*** Opening DATA TO USE ***

(** Every event keeps the keys and, at every key, the bounds. *)
Lemma uiStep_layout (v : Variant) (st st' : GUI) :
  uiStep v st st' ->
  keys (knobs st') = keys (knobs st) /\
  forall q, boundsAt st' q = boundsAt st q.
Proof.
  intro Hstep.
  destruct Hstep
    as [endpointID value st | value st | value st | value st
        | clientY param st st' Hstart | clientY st | touches st | st | st].
  - split; [apply paramListener_keys |].
    intro q. unfold boundsAt. rewrite paramListener_lookup_all.
    destruct (String.eqb endpointID q); [| reflexivity].
    destruct (lookup q (knobs st)); reflexivity.
  - split; reflexivity.
  - split; reflexivity.
  - split; reflexivity.
  - destruct (startKnobDrag_lookup clientY param st st' param Hstart) as (_ & Hk & _).
    split; [exact Hk |].
    intro q. unfold boundsAt.
    rewrite (proj1 (startKnobDrag_lookup clientY param st st' q Hstart)).
    destruct (String.eqb param q); [| reflexivity].
    destruct (lookup q (knobs st)); reflexivity.
  - split; [apply handleKnobDrag_rest |].
    intro q. unfold boundsAt, handleKnobDrag.
    apply (perKey_proj (dragKnob v clientY) (dragStep v clientY)
             (dragKnob_lookup v clientY)).
    intro k. destruct (dragStep_fields v clientY k) as (_ & _ & -> & ->). reflexivity.
  - rewrite handleKnobTouch_fst. destruct touches as [| clientY rest];
      [split; reflexivity |].
    split; [apply handleKnobDrag_rest |].
    intro q. unfold boundsAt, handleKnobDrag.
    apply (perKey_proj (dragKnob v clientY) (dragStep v clientY)
             (dragKnob_lookup v clientY)).
    intro k. destruct (dragStep_fields v clientY k) as (_ & _ & -> & ->). reflexivity.
  - split; [apply stopKnobDrag_keys |].
    intro q. unfold boundsAt, stopKnobDrag.
    apply (perKey_proj releaseKnob _ releaseKnob_lookup).
    intro k. reflexivity.
  - split; [apply animate_keys |].
    intro q. unfold boundsAt. rewrite animate_knobs_fold.
    apply (smoothKnobs_fold_proj v).
    intro k. destruct (stepKnob_target v k) as (_ & -> & ->). reflexivity.
Qed.

(** X24: no event ever adds, removes, reorders or re-ranges a knob: in
    every state of a connected view the knob store holds the eleven
    parameters of the markup, in document order, each with the bounds the
    markup gives it. *)
Theorem uiReachable_layout (v : Variant) (st : GUI) :
  uiReachable v st ->
  keys (knobs st) = map d_param knobEls /\
  forall el, In el knobEls ->
             boundsAt st (d_param el) = Some (d_min el, d_max el).
Proof.
  intro Hreach.
  assert (Hgen : keys (knobs st) = keys (knobs (fst (initializeKnobs knobEls constructor)))
                 /\ forall q, boundsAt st q
                              = boundsAt (fst (initializeKnobs knobEls constructor)) q).
  { induction Hreach as [| st st' Hreach IH Hstep]; [split; reflexivity |].
    destruct IH as [IH1 IH2].
    destruct (uiStep_layout v st st' Hstep) as [H1 H2].
    split; [congruence |]. intro q. rewrite H2. apply IH2. }
  destruct Hgen as [H1 H2]. split.
  - rewrite H1. reflexivity.
  - intros el Hin. rewrite H2.
    cbn in Hin.
    repeat (destruct Hin as [<- | Hin]; [reflexivity |]).
    destruct Hin.
Qed.

Lemma uiReachable_layout_witness :
  match startKnobDrag 200 "ratioIn" (fst (initializeKnobs knobEls constructor)) with
  | Some st1 =>
      boundsAt (fst (animate compui
                       (handleKnobDrag compui 150
                          (fst (paramListener "ratioIn" 50 st1)))))
               "ratioIn" = Some (1, 10)
  | None => False
  end.
Proof.
  destruct (startKnobDrag 200 "ratioIn" (fst (initializeKnobs knobEls constructor)))
    as [st1 |] eqn:E; [| vm_compute in E; discriminate].
  apply (proj2 (uiReachable_layout compui
                  (fst (animate compui
                          (handleKnobDrag compui 150
                             (fst (paramListener "ratioIn" 50 st1)))))
                  (ui_event compui _ _
                     (ui_event compui _ _
                        (ui_event compui _ _
                           (ui_event compui _ _ (ui_connected compui)
                              (ui_startKnobDrag compui 200 "ratioIn" _ st1 E))
                           (ui_paramListener compui "ratioIn" 50 st1))
                        (ui_handleKnobDrag compui 150 _))
                     (ui_animate compui _)))
          (mkKnobEl "ratioIn" 1 10 4.0)).
  cbn. right. right. right. left. reflexivity.
Defined.

Lemma smoothKnob_synced (v : Variant) (acc : GUI * list Effect) (p : string) :
  thresholdSynced (fst acc) -> thresholdSynced (fst (smoothKnob v acc p)).
Proof.
  destruct acc as [st out]. cbn [fst]. intro H. unfold smoothKnob.
  destruct (lookup p (knobs st)) as [knob |] eqn:E; [| exact H].
  destruct (Math.abs (Knob.targetValue knob - Knob.currentValue knob) >? 0.0001);
    [| exact H].
  destruct (String.eqb p "thresholdDbIn") eqn:Ep; cbn [fst]; intros k.
  - apply String.eqb_eq in Ep. subst p.
    cbn [set_currentThresholdDb set_knobs knobs currentThresholdDb].
    rewrite lookup_assign_same. intro Ek. injection Ek as <-. reflexivity.
  - apply String.eqb_neq in Ep.
    cbn [set_knobs knobs currentThresholdDb].
    rewrite (lookup_assign_other p "thresholdDbIn" _ _ Ep). apply H.
Qed.

Lemma animate_synced (v : Variant) (st : GUI) :
  thresholdSynced st -> thresholdSynced (fst (animate v st)).
Proof.
  intro H. rewrite animate_fst.
  set (st3 := set_meters
                (deadZone (decayPeaks (decayRate st) (silenceFloor (meters st)))) st).
  assert (Hfold : forall ps acc,
             thresholdSynced (fst acc) ->
             thresholdSynced (fst (fold_left (smoothKnob v) ps acc))).
  { induction ps as [| p ps IH]; intros acc Hacc; [exact Hacc |].
    cbn [fold_left]. apply IH. apply smoothKnob_synced. exact Hacc. }
  specialize (Hfold (keys (knobs st3)) (st3, []) H).
  unfold smoothKnobs.
  set (st4 := fst (fold_left (smoothKnob v) (keys (knobs st3)) (st3, []))) in *.
  unfold thresholdSynced, recordHistory.
  destruct (historyUpdateRate st4 <=? frameCount st4 + 1)%Z; exact Hfold.
Qed.

(** An event that changes nothing but drag fields keeps the line in step. *)
Lemma synced_by_currentValue (st st' : GUI) :
  (forall q, option_map Knob.currentValue (lookup q (knobs st'))
             = option_map Knob.currentValue (lookup q (knobs st))) ->
  currentThresholdDb st' = currentThresholdDb st ->
  thresholdSynced st -> thresholdSynced st'.
Proof.
  intros Hc Ht H knob' E.
  specialize (Hc "thresholdDbIn"%string). rewrite E in Hc.
  destruct (lookup "thresholdDbIn" (knobs st)) as [knob |] eqn:E0; [| discriminate].
  cbn in Hc. injection Hc as Hc. rewrite Ht, Hc. apply H. exact E0.
Qed.

Lemma handleKnobDrag_synced (v : Variant) (clientY : Q) (st : GUI) :
  thresholdSynced st -> thresholdSynced (handleKnobDrag v clientY st).
Proof.
  apply synced_by_currentValue.
  - intro q. unfold handleKnobDrag.
    apply (perKey_proj (dragKnob v clientY) (dragStep v clientY)
             (dragKnob_lookup v clientY)).
    intro k. apply dragStep_fields.
  - destruct (handleKnobDrag_rest v clientY st) as [-> _]. reflexivity.
Qed.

*** Closing DATA TO USE ***

> [THE PROBLEM]: Begin with the line that has "[fst]; intros k." in the listing above and end after the line that has "assert (Hfold : forall"; output those lines exactly.

> [EXERCISE OUTPUT]:
  destruct (String.eqb p "thresholdDbIn") eqn:Ep; cbn [fst]; intros k.
  - apply String.eqb_eq in Ep. subst p.
    cbn [set_currentThresholdDb set_knobs knobs currentThresholdDb].
    rewrite lookup_assign_same. intro Ek. injection Ek as <-. reflexivity.
  - apply String.eqb_neq in Ep.
    cbn [set_knobs knobs currentThresholdDb].
    rewrite (lookup_assign_other p "thresholdDbIn" _ _ Ep). apply H.
Qed.

Lemma animate_synced (v : Variant) (st : GUI) :
  thresholdSynced st -> thresholdSynced (fst (animate v st)).
Proof.
  intro H. rewrite animate_fst.
  set (st3 := set_meters
                (deadZone (decayPeaks (decayRate st) (silenceFloor (meters st)))) st).
  assert (Hfold : forall ps acc,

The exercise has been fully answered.